• _What the task requires_
Starting with the line that contains "- intros q target. rw lookup_delete_Some." and stopping after the line that contains "intros Ht Hp. destruct", copy the entries below exactly. Include nothing else.

• _Input data_
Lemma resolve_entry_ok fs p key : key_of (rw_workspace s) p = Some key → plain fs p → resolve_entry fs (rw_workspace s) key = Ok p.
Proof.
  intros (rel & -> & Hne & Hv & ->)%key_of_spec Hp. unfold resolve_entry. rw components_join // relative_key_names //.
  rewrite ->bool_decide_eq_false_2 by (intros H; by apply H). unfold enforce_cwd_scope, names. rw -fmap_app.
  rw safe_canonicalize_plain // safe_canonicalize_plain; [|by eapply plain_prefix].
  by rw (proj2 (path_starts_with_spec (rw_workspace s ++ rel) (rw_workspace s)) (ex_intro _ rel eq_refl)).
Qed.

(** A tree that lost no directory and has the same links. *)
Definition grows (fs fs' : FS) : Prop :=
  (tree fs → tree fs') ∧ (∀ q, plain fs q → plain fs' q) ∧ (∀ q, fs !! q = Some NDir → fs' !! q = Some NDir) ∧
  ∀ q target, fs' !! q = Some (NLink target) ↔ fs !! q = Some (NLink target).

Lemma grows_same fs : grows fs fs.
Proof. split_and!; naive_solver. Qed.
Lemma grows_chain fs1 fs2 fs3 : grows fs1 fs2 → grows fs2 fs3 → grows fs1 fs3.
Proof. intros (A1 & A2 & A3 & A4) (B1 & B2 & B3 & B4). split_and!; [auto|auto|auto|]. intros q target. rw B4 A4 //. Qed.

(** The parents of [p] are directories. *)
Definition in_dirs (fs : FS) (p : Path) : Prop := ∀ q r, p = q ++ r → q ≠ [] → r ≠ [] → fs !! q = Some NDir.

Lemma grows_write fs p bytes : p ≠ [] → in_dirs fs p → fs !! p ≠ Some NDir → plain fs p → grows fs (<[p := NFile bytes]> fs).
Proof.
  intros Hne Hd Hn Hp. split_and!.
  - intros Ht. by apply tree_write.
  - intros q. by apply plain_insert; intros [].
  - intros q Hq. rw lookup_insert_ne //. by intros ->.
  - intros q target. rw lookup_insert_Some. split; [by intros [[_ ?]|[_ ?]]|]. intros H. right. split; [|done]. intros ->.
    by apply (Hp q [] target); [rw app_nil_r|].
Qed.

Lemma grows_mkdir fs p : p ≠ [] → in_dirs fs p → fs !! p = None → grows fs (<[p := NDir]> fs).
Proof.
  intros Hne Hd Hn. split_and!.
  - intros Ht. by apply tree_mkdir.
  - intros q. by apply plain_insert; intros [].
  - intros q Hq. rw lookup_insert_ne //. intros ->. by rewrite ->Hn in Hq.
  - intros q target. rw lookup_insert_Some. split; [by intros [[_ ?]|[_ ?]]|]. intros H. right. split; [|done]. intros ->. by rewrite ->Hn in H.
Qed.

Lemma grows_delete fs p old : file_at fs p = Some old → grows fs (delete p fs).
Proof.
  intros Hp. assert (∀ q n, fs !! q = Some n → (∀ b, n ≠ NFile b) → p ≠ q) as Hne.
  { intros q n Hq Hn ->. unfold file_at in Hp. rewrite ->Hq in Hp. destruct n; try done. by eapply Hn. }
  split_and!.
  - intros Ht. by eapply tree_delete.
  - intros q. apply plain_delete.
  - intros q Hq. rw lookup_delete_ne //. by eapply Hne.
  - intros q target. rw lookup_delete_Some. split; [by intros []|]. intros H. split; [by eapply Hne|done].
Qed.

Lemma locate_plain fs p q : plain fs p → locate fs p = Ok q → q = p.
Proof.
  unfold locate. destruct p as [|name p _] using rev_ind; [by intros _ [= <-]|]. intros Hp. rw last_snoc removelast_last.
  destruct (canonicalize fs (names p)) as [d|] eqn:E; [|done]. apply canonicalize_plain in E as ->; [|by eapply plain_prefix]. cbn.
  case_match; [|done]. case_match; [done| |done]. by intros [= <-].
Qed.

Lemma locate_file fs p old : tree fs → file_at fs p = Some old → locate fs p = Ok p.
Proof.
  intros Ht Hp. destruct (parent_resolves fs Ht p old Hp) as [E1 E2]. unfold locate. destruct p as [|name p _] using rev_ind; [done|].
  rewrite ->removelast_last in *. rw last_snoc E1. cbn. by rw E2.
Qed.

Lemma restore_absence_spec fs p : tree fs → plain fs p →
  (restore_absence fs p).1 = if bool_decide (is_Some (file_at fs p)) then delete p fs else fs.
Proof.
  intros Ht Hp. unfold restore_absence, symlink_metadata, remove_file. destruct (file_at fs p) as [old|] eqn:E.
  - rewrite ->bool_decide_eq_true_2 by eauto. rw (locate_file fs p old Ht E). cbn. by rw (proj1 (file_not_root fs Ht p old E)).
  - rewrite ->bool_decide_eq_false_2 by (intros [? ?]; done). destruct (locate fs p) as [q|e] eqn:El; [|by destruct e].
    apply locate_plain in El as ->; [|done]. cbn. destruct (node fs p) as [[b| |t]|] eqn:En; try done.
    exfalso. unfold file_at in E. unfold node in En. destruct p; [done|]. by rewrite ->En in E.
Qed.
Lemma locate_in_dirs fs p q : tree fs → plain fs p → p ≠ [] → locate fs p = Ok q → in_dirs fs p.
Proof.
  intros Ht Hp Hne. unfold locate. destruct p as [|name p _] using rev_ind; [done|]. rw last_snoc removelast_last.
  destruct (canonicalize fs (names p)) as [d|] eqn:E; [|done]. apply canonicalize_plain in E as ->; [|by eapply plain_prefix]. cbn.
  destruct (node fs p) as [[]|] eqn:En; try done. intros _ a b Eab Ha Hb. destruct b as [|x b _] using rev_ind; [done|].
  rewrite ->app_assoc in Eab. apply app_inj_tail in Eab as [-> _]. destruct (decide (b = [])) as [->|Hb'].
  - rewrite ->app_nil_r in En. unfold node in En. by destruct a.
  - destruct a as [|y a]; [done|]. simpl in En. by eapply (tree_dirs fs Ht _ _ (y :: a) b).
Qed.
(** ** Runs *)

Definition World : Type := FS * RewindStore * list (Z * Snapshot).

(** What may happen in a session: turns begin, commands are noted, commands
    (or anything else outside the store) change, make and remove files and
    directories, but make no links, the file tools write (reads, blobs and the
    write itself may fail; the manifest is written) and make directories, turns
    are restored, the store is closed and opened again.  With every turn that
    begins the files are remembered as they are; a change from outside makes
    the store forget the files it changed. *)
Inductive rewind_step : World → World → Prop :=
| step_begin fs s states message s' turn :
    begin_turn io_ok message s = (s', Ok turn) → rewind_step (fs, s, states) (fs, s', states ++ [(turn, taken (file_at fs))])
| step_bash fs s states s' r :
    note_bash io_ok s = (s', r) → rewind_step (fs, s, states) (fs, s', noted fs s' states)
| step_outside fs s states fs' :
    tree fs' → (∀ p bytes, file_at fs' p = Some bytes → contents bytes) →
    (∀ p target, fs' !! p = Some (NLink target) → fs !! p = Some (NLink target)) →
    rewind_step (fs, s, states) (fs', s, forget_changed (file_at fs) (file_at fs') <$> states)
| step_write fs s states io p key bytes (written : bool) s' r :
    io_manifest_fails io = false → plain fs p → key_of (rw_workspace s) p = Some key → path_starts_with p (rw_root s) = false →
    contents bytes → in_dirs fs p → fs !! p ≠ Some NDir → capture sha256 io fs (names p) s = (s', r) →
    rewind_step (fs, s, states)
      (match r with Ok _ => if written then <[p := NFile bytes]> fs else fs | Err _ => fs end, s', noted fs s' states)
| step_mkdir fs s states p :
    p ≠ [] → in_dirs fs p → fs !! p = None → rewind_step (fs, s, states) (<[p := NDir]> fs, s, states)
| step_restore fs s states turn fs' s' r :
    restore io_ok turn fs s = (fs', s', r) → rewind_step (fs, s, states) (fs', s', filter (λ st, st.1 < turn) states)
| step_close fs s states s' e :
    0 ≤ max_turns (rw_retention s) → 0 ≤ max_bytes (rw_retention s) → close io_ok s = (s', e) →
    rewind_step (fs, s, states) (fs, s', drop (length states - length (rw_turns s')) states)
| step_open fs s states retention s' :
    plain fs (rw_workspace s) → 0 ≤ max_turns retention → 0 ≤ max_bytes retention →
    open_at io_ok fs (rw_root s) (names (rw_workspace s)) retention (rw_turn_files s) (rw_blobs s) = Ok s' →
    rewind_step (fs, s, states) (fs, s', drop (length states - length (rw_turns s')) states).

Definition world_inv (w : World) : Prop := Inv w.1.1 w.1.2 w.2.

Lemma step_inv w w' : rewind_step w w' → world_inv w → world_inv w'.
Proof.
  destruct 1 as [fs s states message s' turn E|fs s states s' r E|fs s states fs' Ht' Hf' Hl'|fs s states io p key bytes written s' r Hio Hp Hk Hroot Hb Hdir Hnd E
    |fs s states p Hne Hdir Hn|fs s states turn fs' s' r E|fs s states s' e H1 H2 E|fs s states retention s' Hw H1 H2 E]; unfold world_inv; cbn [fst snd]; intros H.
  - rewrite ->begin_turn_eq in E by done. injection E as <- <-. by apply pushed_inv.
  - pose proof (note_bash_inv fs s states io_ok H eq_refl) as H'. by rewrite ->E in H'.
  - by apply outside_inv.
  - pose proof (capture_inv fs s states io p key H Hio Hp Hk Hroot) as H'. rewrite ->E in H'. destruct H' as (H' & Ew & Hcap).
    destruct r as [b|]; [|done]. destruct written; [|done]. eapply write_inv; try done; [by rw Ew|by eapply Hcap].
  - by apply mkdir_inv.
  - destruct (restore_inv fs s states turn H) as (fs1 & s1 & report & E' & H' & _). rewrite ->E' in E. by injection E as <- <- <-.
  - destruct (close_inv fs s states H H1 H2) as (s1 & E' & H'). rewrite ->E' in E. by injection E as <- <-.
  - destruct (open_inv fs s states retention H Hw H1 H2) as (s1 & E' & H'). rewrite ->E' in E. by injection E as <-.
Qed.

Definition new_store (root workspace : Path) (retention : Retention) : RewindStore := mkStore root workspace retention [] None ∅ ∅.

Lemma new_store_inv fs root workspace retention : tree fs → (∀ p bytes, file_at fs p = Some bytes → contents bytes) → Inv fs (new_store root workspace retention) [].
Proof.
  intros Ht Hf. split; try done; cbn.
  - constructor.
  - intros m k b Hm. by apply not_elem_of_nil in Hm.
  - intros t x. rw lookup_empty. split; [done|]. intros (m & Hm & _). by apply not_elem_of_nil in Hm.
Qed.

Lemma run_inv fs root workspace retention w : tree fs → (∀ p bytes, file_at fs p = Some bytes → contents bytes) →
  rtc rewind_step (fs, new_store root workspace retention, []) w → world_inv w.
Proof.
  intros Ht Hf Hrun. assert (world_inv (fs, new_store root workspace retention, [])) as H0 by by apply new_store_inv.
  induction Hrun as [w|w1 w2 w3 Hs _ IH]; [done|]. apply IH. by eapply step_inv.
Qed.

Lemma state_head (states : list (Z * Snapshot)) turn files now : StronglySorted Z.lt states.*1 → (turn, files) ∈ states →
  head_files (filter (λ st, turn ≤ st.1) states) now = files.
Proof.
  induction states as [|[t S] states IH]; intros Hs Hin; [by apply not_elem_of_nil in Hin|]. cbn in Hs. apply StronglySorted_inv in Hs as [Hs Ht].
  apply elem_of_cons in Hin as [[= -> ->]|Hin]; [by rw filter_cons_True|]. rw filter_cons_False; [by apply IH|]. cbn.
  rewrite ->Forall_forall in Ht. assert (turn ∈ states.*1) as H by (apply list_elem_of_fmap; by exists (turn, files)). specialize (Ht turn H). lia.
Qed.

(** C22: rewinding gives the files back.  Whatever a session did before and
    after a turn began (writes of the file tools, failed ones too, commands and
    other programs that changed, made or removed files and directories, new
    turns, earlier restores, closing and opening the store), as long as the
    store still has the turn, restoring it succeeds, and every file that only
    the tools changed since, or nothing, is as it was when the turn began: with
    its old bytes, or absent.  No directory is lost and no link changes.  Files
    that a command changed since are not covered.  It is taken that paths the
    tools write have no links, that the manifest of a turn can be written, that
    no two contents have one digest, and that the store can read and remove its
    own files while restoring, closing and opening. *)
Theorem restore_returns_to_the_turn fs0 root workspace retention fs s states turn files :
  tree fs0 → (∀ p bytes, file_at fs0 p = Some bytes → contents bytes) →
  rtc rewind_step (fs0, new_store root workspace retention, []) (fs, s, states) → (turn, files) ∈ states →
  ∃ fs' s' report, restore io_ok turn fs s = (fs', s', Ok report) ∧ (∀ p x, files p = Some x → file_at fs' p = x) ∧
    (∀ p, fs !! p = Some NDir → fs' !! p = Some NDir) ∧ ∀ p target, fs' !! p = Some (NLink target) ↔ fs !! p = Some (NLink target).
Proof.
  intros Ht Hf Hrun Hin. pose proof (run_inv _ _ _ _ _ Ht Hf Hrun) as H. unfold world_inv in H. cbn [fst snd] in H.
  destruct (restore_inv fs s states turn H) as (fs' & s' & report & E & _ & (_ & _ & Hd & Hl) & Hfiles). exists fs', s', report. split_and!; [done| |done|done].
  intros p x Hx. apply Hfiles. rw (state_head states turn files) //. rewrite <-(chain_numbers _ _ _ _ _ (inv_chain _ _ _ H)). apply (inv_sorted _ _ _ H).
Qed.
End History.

• _Task result_
  - intros q target. rw lookup_delete_Some. split; [by intros []|]. intros H. split; [by eapply Hne|done].
Qed.

Lemma locate_plain fs p q : plain fs p → locate fs p = Ok q → q = p.
Proof.
  unfold locate. destruct p as [|name p _] using rev_ind; [by intros _ [= <-]|]. intros Hp. rw last_snoc removelast_last.
  destruct (canonicalize fs (names p)) as [d|] eqn:E; [|done]. apply canonicalize_plain in E as ->; [|by eapply plain_prefix]. cbn.
  case_match; [|done]. case_match; [done| |done]. by intros [= <-].
Qed.

Lemma locate_file fs p old : tree fs → file_at fs p = Some old → locate fs p = Ok p.
Proof.
  intros Ht Hp. destruct (parent_resolves fs Ht p old Hp) as [E1 E2]. unfold locate. destruct p as [|name p _] using rev_ind; [done|].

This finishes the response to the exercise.